The knife-edge top section of Sron na Lairig

Sron na Lairig in Glencoe is a beautiful route, one of the first I ever climbed in the glen. Its slender, snaking profile has formed an impressive back-drop to dozens of runs along the Lairig Eilde during the past year or so, and today I was compelled to re-visit this mountaineering classic.


 Sron na Lairig's elegant shape from above

I avoided the bottom part of the ridge via an easy ramp on the left as there wasn't much snow cover lower down, and then joined the main ridge at the next steep step higher up. There was plenty of snow around, most of it very soft but with a wee bit of sun-crust, and quite a lot of the ground exposed to the air is starting to freeze up.
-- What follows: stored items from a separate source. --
(* ===== verification/CommandSafety.v ===== *)
(** [shell-command/src/command_safety]: [is_dangerous_command.rs] and
    [is_safe_command.rs], as built on Linux and macOS (the [cfg(windows)] parts
    are not modelled).  [linux] is [cfg!(target_os = "linux")] and
    [try_parse_shell] is the Bash parser of [BashParse]. *)

From stdpp Require Import base list option numbers strings sets.
From Stdlib Require Import NArith Lia.
From S2P Require Import Prelude RustStr AbsolutePath ExecRule BashParse.
Local Open Scope rust_scope.

Definition DASH : char := 45%N.

(** [matches!(arg, "a" | "b" | ...)]. *)
Definition is_one_of (options : list string) (arg : str) : bool := contains (lit <$> options) arg.

(** * [is_dangerous_command.rs] *)

Inductive DangerousCommandMatch : Set := ForcedRm | Other.

Definition MAX_DANGEROUS_COMMAND_WRAPPER_DEPTH : nat := 8.

Definition is_git_global_option_with_value (arg : str) : bool :=
  is_one_of ["-C"; "-c"; "--config-env"; "--exec-path"; "--git-dir"; "--namespace";
             "--super-prefix"; "--work-tree"] arg.

Definition is_git_global_option_with_inline_value (arg : str) : bool :=
  (starts_with (lit "--config-env=") arg
   || starts_with (lit "--exec-path=") arg
   || starts_with (lit "--git-dir=") arg
   || starts_with (lit "--namespace=") arg
   || starts_with (lit "--super-prefix=") arg
   || starts_with (lit "--work-tree=") arg)
  || ((starts_with (lit "-C") arg || starts_with (lit "-c") arg) && (2 <? blen arg)).

Definition executable_name_lookup_key (raw : str) : option str := file_name (components raw).

(** The loop of [find_git_subcommand], from position [idx]. *)
Fixpoint scan_git (args : list str) (subcommands : list string) (idx : nat) (skip_next : bool) :
    option (nat * str) :=
  match args with
  | [] => None
  | arg :: args =>
      if skip_next then scan_git args subcommands (S idx) false
      else if is_git_global_option_with_inline_value arg then scan_git args subcommands (S idx) false
      else if is_git_global_option_with_value arg then scan_git args subcommands (S idx) true
      else if (arg == lit "--") || starts_with [DASH] arg then scan_git args subcommands (S idx) false
      else if is_one_of subcommands arg then Some (idx, arg)
      else None
  end.

Definition find_git_subcommand (command : list str) (subcommands : list string) :
    option (nat * str) :=
  match command with
  | [] => None
  | cmd0 :: args =>
      if executable_name_lookup_key cmd0 != Some (lit "git") then None
      else scan_git args subcommands 1 false
  end.

Fixpoint take_while {A} (p : A -> bool) (l : list A) : list A :=
  match l with
  | [] => []
  | x :: l => if p x then x :: take_while p l else []
  end.

Definition is_force_option (arg : str) : bool :=
  (arg == lit "--force")
  || is_some_and (fun flags => negb (starts_with [DASH] flags) && contains_char 102%N flags)
       (strip_prefix [DASH] arg).

Definition rm_args_include_force_option (args : list str) : bool :=
  existsb is_force_option (take_while (fun arg => arg != lit "--") args).

(** The arguments [env] skips before the command it runs. *)
Fixpoint skip_env_arguments (args : list str) : list str :=
  match args with
  | [] => []
  | argument :: rest =>
      if argument == lit "--" then rest
      else if is_one_of ["-i"; "--ignore-environment"] argument
              || is_some_and (fun '(name, _) => nonempty name && negb (starts_with [DASH] name))
                   (split_once 61%N argument)
      then skip_env_arguments rest
      else args
  end.

(** The shell invocation equivalent to a [trap] action. *)
Definition trap_command (args : list str) : option (list str) :=
  let args := match args with
              | a :: rest => if a == lit "--" then rest else args
              | [] => []
              end in
  match args with
  | action :: _ => if starts_with [DASH] action then None
                   else Some [lit "sh"; lit "-c"; action]
  | [] => None
  end.

Section safety.
Context (try_parse_shell : str -> option Tree) (linux : bool).

(** [find_map]. *)
Fixpoint find_map {A B} (f : A -> option B) (l : list A) : option B :=
  match l with
  | [] => None
  | x :: l => match f x with Some y => Some y | None => find_map f l end
  end.

(** The three wrappers, given the check of the wrapped command. *)
Definition dangerous_command_match_for_exec
    (wrapped : list str -> option DangerousCommandMatch) (command : list str) :
    option DangerousCommandMatch :=
  match command with
  | [] => None
  | c :: args =>
      let cmd0 := executable_name_lookup_key c in
      if (cmd0 == Some (lit "rm")) && rm_args_include_force_option args then Some ForcedRm
      else if cmd0 == Some (lit "sudo") then wrapped args
      else if cmd0 == Some (lit "env") then wrapped (skip_env_arguments args)
      else if cmd0 == Some (lit "trap") then
        match trap_command args with Some shell_command => wrapped shell_command | None => None end
      else None
  end.

(** [remaining] is [MAX_DANGEROUS_COMMAND_WRAPPER_DEPTH + 1 - wrapper_depth]:
    it is [0] exactly when the depth exceeds the maximum. *)
Fixpoint dangerous_command_match_with_depth (remaining : nat) (command : list str) :
    option DangerousCommandMatch :=
  match remaining with
  | 0 => None
  | S remaining =>
      match dangerous_command_match_for_exec (dangerous_command_match_with_depth remaining) command with
      | Some m => Some m
      | None =>
          match parse_shell_lc_literal_commands try_parse_shell command with
          | Some commands => find_map (dangerous_command_match_with_depth remaining) commands
          | None => None
          end
      end
  end.

Definition dangerous_command_match (command : list str) : option DangerousCommandMatch :=
  dangerous_command_match_with_depth (MAX_DANGEROUS_COMMAND_WRAPPER_DEPTH + 1) command.

(** * [is_safe_command.rs] *)

Inductive GitOptionPattern : Set :=
| Exact (option : str)
| ShortWithInlineValue (option : str)
| Prefix (prefix : str).

Definition git_option_matches (p : GitOptionPattern) (arg : str) : bool :=
  match p with
  | Exact option => arg == option
  | ShortWithInlineValue option => starts_with option arg && (blen option <? blen arg)
  | Prefix prefix => starts_with prefix arg
  end.

Definition UNSAFE_GIT_GLOBAL_OPTIONS : list GitOptionPattern :=
  [Exact (lit "-C"); ShortWithInlineValue (lit "-C"); Exact (lit "-c");
   ShortWithInlineValue (lit "-c"); Exact (lit "-p");
   Exact (lit "--config-env"); Prefix (lit "--config-env=");
   Exact (lit "--exec-path"); Prefix (lit "--exec-path=");
   Exact (lit "--git-dir"); Prefix (lit "--git-dir=");
   Exact (lit "--namespace"); Prefix (lit "--namespace=");
   Exact (lit "--paginate");
   Exact (lit "--super-prefix"); Prefix (lit "--super-prefix=");
   Exact (lit "--work-tree"); Prefix (lit "--work-tree=")].

Definition UNSAFE_GIT_SUBCOMMAND_OPTIONS : list GitOptionPattern :=
  [Exact (lit "--output"); Prefix (lit "--output="); Exact (lit "--ext-diff");
   Exact (lit "--textconv"); Exact (lit "--exec"); Prefix (lit "--exec=")].

Definition git_matches_option_pattern (arg : str) (patterns : list GitOptionPattern) : bool :=
  existsb (fun p => git_option_matches p arg) patterns.

Definition git_has_unsafe_global_option (global_args : list str) : bool :=
  existsb (fun arg => git_matches_option_pattern arg UNSAFE_GIT_GLOBAL_OPTIONS) global_args.

Definition git_subcommand_args_are_read_only (args : list str) : bool :=
  negb (existsb (fun arg => git_matches_option_pattern arg UNSAFE_GIT_SUBCOMMAND_OPTIONS) args).

Definition is_read_only_branch_flag (arg : str) : bool :=
  is_one_of ["--list"; "-l"; "--show-current"; "-a"; "--all"; "-r"; "--remotes"; "-v"; "-vv";
             "--verbose"] arg
  || starts_with (lit "--format=") arg.

Fixpoint branch_flags (args : list str) (saw_read_only_flag : bool) : bool :=
  match args with
  | [] => saw_read_only_flag
  | arg :: args => if is_read_only_branch_flag arg then branch_flags args true else false
  end.

Definition git_branch_is_read_only (branch_args : list str) : bool :=
  match branch_args with
  | [] => true
  | _ => branch_flags branch_args false
  end.

Definition is_safe_git_command (command : list str) : bool :=
  match find_git_subcommand command ["status"; "log"; "diff"; "show"; "branch"] with
  | None => false
  | Some (subcommand_idx, subcommand) =>
      let global_args := drop 1 (take subcommand_idx command) in
      if git_has_unsafe_global_option global_args then false
      else
        let subcommand_args := drop (subcommand_idx + 1) command in
        if is_one_of ["status"; "log"; "diff"; "show"] subcommand
        then git_subcommand_args_are_read_only subcommand_args
        else if subcommand == lit "branch"
        then git_subcommand_args_are_read_only subcommand_args
             && git_branch_is_read_only subcommand_args
        else false
  end.

Definition all_digits (s : str) : bool := forallb is_ascii_digit s.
There was no-one else around and I made quick progress through the deep snow, pleased that the wind had dropped right down and wasn't knocking me over as it was in the Mamores last week. 4 hours 45 minutes car-to-car with plenty of photo-taking and view-gazing - a short and easy snow-fix but an enjoyable one.

James

1 comment:

  1. Superb pictures. I really admire your blog, your experienced comments and magnificient pictures. Can't wait to come back to my second homeland :) already visited the Trotternish and Glencoe...next visit for some not-so-severe mountaneering?